Supplied entries Block Start
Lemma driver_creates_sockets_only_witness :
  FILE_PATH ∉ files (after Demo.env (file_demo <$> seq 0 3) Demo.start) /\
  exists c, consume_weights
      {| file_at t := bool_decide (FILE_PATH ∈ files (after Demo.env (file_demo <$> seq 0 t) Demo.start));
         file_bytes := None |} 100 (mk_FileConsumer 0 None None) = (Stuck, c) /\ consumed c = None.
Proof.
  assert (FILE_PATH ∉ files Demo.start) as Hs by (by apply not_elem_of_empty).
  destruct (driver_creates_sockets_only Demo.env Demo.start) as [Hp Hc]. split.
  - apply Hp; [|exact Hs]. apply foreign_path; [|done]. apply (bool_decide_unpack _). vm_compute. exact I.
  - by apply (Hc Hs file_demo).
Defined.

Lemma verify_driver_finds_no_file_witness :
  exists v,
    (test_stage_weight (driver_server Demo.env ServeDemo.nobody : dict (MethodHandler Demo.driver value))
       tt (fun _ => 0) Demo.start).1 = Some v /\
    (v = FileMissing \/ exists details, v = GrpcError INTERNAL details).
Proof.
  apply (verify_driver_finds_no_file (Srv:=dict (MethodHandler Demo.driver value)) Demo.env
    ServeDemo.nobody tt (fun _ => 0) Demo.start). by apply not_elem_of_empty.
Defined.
Supplied entries Block End
Supplied entries Block Start
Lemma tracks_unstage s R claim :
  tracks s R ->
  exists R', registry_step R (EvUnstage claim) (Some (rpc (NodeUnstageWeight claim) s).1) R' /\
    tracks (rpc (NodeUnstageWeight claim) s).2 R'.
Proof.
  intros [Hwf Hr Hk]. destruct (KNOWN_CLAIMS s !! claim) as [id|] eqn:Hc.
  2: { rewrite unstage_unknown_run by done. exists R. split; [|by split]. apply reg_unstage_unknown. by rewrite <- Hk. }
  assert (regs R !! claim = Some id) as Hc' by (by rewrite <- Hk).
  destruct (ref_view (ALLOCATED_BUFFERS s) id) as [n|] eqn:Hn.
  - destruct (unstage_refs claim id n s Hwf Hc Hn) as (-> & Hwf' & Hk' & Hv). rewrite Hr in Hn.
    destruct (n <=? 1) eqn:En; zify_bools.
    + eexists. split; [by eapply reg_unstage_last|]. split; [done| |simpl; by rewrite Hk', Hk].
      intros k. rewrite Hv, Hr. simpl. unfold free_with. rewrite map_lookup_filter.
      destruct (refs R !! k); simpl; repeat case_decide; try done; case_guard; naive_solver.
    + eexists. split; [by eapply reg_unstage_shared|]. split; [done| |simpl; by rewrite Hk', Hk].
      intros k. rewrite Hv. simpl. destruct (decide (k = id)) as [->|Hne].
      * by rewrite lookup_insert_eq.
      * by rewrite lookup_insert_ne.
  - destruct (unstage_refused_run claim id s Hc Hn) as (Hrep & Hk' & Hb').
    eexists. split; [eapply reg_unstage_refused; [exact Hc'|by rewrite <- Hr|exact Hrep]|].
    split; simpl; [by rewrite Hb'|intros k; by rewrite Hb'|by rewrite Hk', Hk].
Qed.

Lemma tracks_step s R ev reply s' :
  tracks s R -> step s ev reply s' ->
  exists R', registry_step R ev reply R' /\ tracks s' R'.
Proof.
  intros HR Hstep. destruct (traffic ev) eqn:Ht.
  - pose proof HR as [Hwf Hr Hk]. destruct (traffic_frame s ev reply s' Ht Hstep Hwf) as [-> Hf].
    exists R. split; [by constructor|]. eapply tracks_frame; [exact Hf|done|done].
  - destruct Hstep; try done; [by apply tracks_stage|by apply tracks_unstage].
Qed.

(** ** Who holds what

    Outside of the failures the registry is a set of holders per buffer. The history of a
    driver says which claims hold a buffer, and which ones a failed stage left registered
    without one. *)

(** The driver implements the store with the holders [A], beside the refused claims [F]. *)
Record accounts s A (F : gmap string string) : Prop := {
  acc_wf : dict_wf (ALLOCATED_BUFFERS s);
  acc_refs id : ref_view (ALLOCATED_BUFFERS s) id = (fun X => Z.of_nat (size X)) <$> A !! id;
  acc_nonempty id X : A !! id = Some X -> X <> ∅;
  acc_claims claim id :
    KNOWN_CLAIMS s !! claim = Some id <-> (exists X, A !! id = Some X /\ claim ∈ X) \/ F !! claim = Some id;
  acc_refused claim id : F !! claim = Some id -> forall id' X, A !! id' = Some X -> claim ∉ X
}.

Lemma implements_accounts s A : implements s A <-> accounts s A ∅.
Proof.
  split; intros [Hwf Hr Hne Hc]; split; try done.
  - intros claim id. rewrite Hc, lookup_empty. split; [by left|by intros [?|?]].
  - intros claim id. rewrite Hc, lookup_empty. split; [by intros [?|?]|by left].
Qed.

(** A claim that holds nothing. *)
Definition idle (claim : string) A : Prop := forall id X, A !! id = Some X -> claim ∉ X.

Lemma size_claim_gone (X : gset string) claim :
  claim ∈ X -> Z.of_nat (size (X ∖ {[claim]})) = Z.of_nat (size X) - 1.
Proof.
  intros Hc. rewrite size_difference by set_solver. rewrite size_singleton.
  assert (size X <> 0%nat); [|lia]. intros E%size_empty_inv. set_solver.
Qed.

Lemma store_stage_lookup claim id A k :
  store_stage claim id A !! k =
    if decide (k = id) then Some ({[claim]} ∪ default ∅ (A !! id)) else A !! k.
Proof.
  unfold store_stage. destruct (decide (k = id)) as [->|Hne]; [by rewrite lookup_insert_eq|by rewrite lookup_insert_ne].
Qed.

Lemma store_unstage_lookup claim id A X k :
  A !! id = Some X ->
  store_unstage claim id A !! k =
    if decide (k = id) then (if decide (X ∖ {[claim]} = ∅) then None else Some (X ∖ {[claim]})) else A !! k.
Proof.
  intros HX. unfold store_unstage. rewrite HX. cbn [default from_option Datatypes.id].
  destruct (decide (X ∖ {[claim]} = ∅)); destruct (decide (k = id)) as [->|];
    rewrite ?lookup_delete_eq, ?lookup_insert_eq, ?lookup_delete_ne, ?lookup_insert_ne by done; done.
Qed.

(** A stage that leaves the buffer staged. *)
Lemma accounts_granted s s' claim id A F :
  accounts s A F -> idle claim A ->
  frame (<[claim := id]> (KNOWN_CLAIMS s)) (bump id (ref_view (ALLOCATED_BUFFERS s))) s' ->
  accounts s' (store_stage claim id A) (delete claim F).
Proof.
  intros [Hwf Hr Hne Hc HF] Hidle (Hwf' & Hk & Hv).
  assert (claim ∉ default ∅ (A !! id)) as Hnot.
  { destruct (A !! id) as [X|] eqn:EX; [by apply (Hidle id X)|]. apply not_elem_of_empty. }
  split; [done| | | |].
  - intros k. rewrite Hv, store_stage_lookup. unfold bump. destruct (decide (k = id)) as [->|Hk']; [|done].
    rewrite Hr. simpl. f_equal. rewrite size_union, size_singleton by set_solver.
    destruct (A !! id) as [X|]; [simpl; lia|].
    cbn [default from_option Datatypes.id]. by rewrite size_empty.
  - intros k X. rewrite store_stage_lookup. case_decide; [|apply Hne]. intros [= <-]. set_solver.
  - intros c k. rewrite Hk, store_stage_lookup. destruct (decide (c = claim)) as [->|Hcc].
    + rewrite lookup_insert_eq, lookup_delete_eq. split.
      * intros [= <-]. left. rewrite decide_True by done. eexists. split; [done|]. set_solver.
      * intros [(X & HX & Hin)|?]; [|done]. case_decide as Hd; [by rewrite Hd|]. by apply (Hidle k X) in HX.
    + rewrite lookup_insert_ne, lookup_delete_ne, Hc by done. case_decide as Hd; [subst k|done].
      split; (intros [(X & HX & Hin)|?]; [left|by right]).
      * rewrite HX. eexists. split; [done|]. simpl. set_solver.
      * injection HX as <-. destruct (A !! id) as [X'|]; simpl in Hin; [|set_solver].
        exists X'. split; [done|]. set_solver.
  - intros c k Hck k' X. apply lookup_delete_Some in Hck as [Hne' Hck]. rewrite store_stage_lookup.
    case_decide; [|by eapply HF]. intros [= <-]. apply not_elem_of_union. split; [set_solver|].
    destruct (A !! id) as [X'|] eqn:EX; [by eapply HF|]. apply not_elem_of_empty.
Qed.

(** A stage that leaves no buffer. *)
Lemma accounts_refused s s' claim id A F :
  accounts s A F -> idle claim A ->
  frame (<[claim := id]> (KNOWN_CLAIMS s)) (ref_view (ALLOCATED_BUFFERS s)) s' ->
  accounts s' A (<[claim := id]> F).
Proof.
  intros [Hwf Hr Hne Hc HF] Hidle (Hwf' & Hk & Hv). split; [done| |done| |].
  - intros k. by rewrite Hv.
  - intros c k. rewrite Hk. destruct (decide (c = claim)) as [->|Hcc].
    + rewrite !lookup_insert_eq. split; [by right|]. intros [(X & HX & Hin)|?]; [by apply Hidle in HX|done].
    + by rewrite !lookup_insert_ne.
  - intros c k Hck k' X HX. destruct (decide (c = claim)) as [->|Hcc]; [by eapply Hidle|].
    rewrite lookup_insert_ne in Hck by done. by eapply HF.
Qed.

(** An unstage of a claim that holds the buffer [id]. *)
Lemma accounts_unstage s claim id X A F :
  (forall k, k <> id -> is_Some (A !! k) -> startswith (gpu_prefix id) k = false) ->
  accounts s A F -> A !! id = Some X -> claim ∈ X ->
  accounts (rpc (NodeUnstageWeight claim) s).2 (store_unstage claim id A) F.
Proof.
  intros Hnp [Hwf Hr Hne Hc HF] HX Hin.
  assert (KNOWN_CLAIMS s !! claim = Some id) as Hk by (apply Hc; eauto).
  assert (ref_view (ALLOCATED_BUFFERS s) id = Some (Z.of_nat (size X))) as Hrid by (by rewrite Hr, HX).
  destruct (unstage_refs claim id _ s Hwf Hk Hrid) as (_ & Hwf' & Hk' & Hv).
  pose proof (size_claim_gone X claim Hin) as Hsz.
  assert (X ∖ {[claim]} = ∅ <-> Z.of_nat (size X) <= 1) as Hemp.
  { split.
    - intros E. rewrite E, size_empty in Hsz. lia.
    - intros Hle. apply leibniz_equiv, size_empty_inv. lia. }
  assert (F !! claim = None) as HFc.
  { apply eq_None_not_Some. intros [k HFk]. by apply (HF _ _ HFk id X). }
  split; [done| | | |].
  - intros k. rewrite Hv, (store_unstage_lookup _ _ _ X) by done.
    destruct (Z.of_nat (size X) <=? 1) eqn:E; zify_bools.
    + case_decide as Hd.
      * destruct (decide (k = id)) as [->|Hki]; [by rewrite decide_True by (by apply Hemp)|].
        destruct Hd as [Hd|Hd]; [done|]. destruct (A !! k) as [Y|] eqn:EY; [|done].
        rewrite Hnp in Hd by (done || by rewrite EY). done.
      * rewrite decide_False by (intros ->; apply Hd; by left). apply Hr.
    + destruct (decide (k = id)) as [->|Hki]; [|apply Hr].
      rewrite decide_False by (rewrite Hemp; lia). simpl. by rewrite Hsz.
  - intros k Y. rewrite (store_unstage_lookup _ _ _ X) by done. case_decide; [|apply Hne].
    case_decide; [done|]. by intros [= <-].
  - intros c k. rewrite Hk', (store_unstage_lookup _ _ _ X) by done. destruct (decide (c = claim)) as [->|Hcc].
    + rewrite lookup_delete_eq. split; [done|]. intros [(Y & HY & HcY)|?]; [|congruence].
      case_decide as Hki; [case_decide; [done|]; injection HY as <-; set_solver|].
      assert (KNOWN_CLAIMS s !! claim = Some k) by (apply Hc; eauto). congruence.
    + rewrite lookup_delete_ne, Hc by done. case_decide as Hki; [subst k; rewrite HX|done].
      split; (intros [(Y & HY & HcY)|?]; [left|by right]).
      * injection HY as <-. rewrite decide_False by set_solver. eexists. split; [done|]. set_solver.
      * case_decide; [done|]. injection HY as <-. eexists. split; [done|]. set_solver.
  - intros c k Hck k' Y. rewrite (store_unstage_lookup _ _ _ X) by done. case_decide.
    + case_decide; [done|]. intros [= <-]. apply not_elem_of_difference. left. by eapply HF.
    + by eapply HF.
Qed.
Supplied entries Block End
- To do
In the entries above, find the line holding "(** A claim that holds nothing. *)" and the line holding "store_stage claim id A !!", then retype exactly those two lines and every line between them, and nothing else.

- Result for this task
(** A claim that holds nothing. *)
Definition idle (claim : string) A : Prop := forall id X, A !! id = Some X -> claim ∉ X.

Lemma size_claim_gone (X : gset string) claim :
  claim ∈ X -> Z.of_nat (size (X ∖ {[claim]})) = Z.of_nat (size X) - 1.
Proof.
  intros Hc. rewrite size_difference by set_solver. rewrite size_singleton.
  assert (size X <> 0%nat); [|lia]. intros E%size_empty_inv. set_solver.
Qed.

Lemma store_stage_lookup claim id A k :
  store_stage claim id A !! k =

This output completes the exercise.